L’Authority ha deciso che, nell’ambito della regolazione per lo stoccaggio, il ritorno sarà al 6% rispetto al precedente 6,7% mentre la delibera non parla invece di un aggiornamento dell’inflazione che è stata fissata all’1,5%. “L’inflazione all’1,5% è in linea con il target di medio-termine del Governo,a è significativamente al di sopra dei livelli attuali”, spiegano gli analisti di Credit Suisse.

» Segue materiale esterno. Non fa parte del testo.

(* ===== verification/Remote.v ===== *)
(** * The synchronous client (packages/typescript/src/sync/index.ts and worker.ts)

    The methods of the synchronous client and of its sessions, and the dispatch of their
    commands in the worker to the asynchronous client, which is an interface here.  A call
    is one step: Bridge.v has the protocol between the threads and shows that a call that
    gets an answer gets the one the worker has given to it.  That the bridge gives up on a
    call is an input of this model. *)

From S2P Require Import Prelude Js Errors Buffering Validators Protocol Service Client Ipc Batch Bridge.

Local Open Scope js_scope.

(** ** Actions that may throw *)

Definition act (S A : Type) : Type := S -> S * result exn A.
Definition act_of {S A : Type} (r : result exn A) : act S A := fun s => (s, r).
Definition act_bind {S A B : Type} (m : act S A) (k : A -> act S B) : act S B :=
  fun s => match m s with (s, Ok a) => k a s | (s, Throw e) => (s, Throw e) end.
(** [try { return m } catch (e) { return h(e) }] *)
Definition act_catch {S A : Type} (m : act S A) (h : exn -> result exn A) : act S A :=
  fun s => match m s with (s, Throw e) => (s, h e) | r => r end.
Notation "'let!' x ':=' m 'in' k" := (act_bind m (fun x => k))
  (at level 10, x pattern, m at level 100, k at level 200) : ts_scope.

(** ** The asynchronous client, seen from the worker *)

Record CloseOptions := { drain : option bool; closeTimeoutMs : Z }.
Definition close_options_js (o : CloseOptions) : jsval :=
  JObject (optional_field "drain" (opt_js JBool (drain o)) ++ [("timeoutMs", jint (closeTimeoutMs o))]).
Inductive Rebound :=
| Committed (previous current : jsstr)
| CommittedCleanupPending (previous current : jsstr) (cleanupError : Ja3ProxyTransportError).

Class AsyncClient (W : Type) := {
  a_request : Request -> act W BufferedResponse;
  a_batch : list Request -> Z -> Z -> act W (list BatchResult);
  a_capabilities : act W jsval;
  a_status : jsstr -> jsstr -> act W RequestStatus;
  a_cancel : jsstr -> jsstr -> act W unit;
  a_createSession : SessionOptions -> act W nat;
  a_close : CloseOptions -> act W unit;
  s_info : nat -> W -> jsval;
  s_request : nat -> SessionRequest -> act W BufferedResponse;
  s_close : nat -> CloseOptions -> act W unit;
  s_getCookies : nat -> jsstr -> act W jsval;
  s_setCookies : nat -> jsstr -> list jsstr -> act W unit;
  s_exportCookies : nat -> act W jsval;
  s_importCookies : nat -> jsval -> act W unit;
  s_rebind : nat -> Identity -> act W Rebound;
}.

Section remote.
Context {W : Type} `{AsyncClient W}.
Context (parse_url : jsstr -> option Link) (valid_headers : list (jsstr * jsstr) -> bool).
Context (settings : BridgeConfig) (gives_up : Z -> option Ja3ProxyTransportError).
Notation operationTimeoutMs := (b_operationTimeoutMs settings).
Notation maxRequestBytes := (b_maxRequestBytes settings).

(** ** The worker *)

Record Worker := { world : W; sessions : list (jsstr * (nat * bool)); sessionSequence : Z }.
Definition perform {A : Type} (m : act W A) : act Worker A := fun w =>
  let '(x, r) := m (world w) in ({| world := x; sessions := sessions w; sessionSequence := sessionSequence w |}, r).
Definition set_sessions (l : list (jsstr * (nat * bool))) (n : Z) : act Worker unit := fun w =>
  ({| world := world w; sessions := l; sessionSequence := n |}, Ok tt).
Definition session_delete (id : jsstr) : act Worker unit := fun w =>
  set_sessions (List.filter (fun entry => negb (js_eqb id entry.1)) (sessions w)) (sessionSequence w) w.

Definition owned (value : jsval) : act Worker (nat * bool * jsstr * jsval) := fun w =>
  (w, let? input := object value in
      let? id := text (get input "id") 128 in
      match assoc id (sessions w) with
      | None => Throw (localError CONTEXT_NOT_FOUND None)
      | Some (session, managed) => Ok (session, managed, id, get input "value")
      end).
Definition managed_session (managed : bool) : result exn unit := if managed then Ok tt else invalid.
Definition closeSettings (value : jsval) : result exn CloseOptions :=
  let? input := object value in
  let? d := optional boolean (get input "drain") in
  let? t := integer (get input "timeoutMs") operationTimeoutMs MAX_SAFE_INTEGER in
  Ok {| drain := d; closeTimeoutMs := Z.min t operationTimeoutMs |}.
(** The checks of [batch]. *)
Definition batch_input (value : jsval) : result exn (list Request * Z * Z) :=
  let? input := object value in
  match get input "requests" with
  | JArray l =>
      if zlength l >? b_maxBatchRequests settings then invalid
      else
        let? requests := each (fun v => request parse_url valid_headers v maxRequestBytes) l in
        let? concurrency := integer (get input "concurrency") 1 (b_maxBatchConcurrency settings) in
        let? total := integer (get input "maxTotalBytes") 1 (b_maxBatchBytes settings) in
        Ok (requests, concurrency, total)
  | _ => invalid
  end.
Definition status_js (s : RequestStatus) : jsval :=
  JObject ([("state", JStr (state s)); ("diagnostics", diagnostics_js (status_diagnostics s))]
           ++ optional_field "error" (opt_js (fun e => serialized_js (encodeError (ETransport e))) (status_error s))).
Definition rebound_js (r : Rebound) : jsval :=
  match r with
  | Committed previous current =>
      JObject [("state", JStr "committed"); ("previousContextId", JStr previous); ("contextId", JStr current)]
  | CommittedCleanupPending previous current e =>
      JObject [("state", JStr "committed_cleanup_pending"); ("contextId", JStr current);
               ("previousContextId", JStr previous); ("cleanupError", serialized_js (encodeError (ETransport e)))]
  end.

(** The operations of one session. *)
Definition session_dispatch (o : Operation) (session : nat) (managed : bool) (id : jsstr) (input : jsval) : act Worker jsval :=
  let respond := act_bind (act_of (sessionRequest parse_url valid_headers input maxRequestBytes))
                   (fun r => perform (s_request session r)) in
  match o with
  | OpSessionRequest => let! b := respond in act_of (Ok (response_js (plainResponse b)))
  | OpSessionTryRequest =>
      act_catch (let! b := respond in act_of (Ok (outcome_js (Ok (plainResponse b)))))
        (fun e => Ok (outcome_js (Throw (encodeError e))))
  | OpSessionClose =>
      let! options := act_of (closeSettings input) in
      let! _ := perform (s_close session options) in
      let! _ := session_delete id in act_of (Ok JNull)
  | OpGetCookies =>
      let! _ := act_of (managed_session managed) in
      let! u := act_of (url parse_url input) in perform (s_getCookies session u)
  | OpSetCookies =>
      let! cookies := act_of (object input) in
      match string_list (get cookies "values") with
      | None => act_of invalid
      | Some values =>
          let! _ := act_of (managed_session managed) in
          let! u := act_of (url parse_url (get cookies "url")) in
          let! _ := perform (s_setCookies session u values) in act_of (Ok JNull)
      end
  | OpExportCookies => let! _ := act_of (managed_session managed) in perform (s_exportCookies session)
  | OpImportCookies =>
      let! _ := act_of (managed_session managed) in
      let! snapshot := act_of (wire Validators.cookieSnapshot input) in
      let! _ := perform (s_importCookies session snapshot) in act_of (Ok JNull)
  | OpRebindIdentity =>
      let! _ := act_of (managed_session managed) in
      let! i := act_of (identity input) in
      let! outcome := perform (s_rebind session i) in
      fun w => (w, Ok (JObject [("info", s_info session (world w)); ("outcome", rebound_js outcome)]))
  | _ => act_of (Ok JUndefined)
  end.
(** [{ info, result }]: an error of the session's operation is part of its answer. *)
Definition session_reply (o : Operation) (value : jsval) : act Worker jsval :=
  let! (session, managed, id, input) := owned value in
  fun w =>
    let '(w, r) := session_dispatch o session managed id input w in
    (w, Ok (JObject [("info", s_info session (world w));
                     ("result", match r with
                                | Ok v => JObject [("ok", JBool true); ("value", v)]
                                | Throw e => JObject [("ok", JBool false); ("error", serialized_js (encodeError e))]
                                end)])).
Definition dispatch (o : Operation) (value : jsval) : act Worker jsval :=
  match o with
  | OpRequest =>
      let! q := act_of (request parse_url valid_headers value maxRequestBytes) in
      let! b := perform (a_request q) in act_of (Ok (response_js (plainResponse b)))
  | OpTryRequest =>
      let! q := act_of (request parse_url valid_headers value maxRequestBytes) in
      fun w => match perform (a_request q) w with
               | (w, Ok b) => (w, Ok (outcome_js (Ok (plainResponse b))))
               | (w, Throw e) => (w, Ok (outcome_js (Throw (encodeError (ETransport (safeError e localDiagnostics false))))))
               end
  | OpRequestMany =>
      let! (requests, concurrency, total) := act_of (batch_input value) in
      let! answers := perform (a_batch requests concurrency total) in act_of (Ok (JArray (map outcome_js answers)))
  | OpCapabilities => perform a_capabilities
  | OpRequestStatus =>
      let! input := act_of (object value) in
      let! id := act_of (text (get input "requestId") 128) in
      let! partition := act_of (text (get input "partition") 1024) in
      let! s := perform (a_status id partition) in act_of (Ok (status_js s))
  | OpCancelRequest =>
      let! input := act_of (object value) in
      let! id := act_of (text (get input "requestId") 128) in
      let! partition := act_of (text (get input "partition") 1024) in
      let! _ := perform (a_cancel id partition) in act_of (Ok JNull)
  | OpCreateSession =>
      let! options := act_of (sessionOptions parse_url value) in
      let! session := perform (a_createSession options) in
      fun w =>
        let id := number_string (sessionSequence w + 1) in
        let info := s_info session (world w) in
        (fst (set_sessions (assoc_set id (session, o_managed options) (sessions w)) (sessionSequence w + 1) w),
         Ok (JObject [("id", JStr id); ("info", info)]))
  | OpClose =>
      let! options := act_of (closeSettings value) in
      let! _ := perform (a_close options) in
      fun w => (fst (set_sessions [] (sessionSequence w) w), Ok JNull)
  | _ => session_reply o value
  end.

“La delibera crea incertezza sull’aggiornamento del wacc (il rendimento riconosciuto al capitale investito) perché con l’inflazione all’1,5% questo scenderebbe dal 6% al 5%, ma soprattutto scenderebbero i rendimenti dei business trasporto (3,8% da 6,3%) e distribuzione (4,3% da 6,9%)”, commentano gli esperti di Equita nella nota odierna.

La sim milanese, inoltre, sottolinea che aumenta il rischio regolatorio perché “con l’inflazione stabile nel wacc 2016, le stime di eps di Snam per quell’anno scenderebbero del 18%“. Credi Suisse invece vede un rischio al ribasso pari al 30% per gli utili 2016 sia di Snam che di Terna.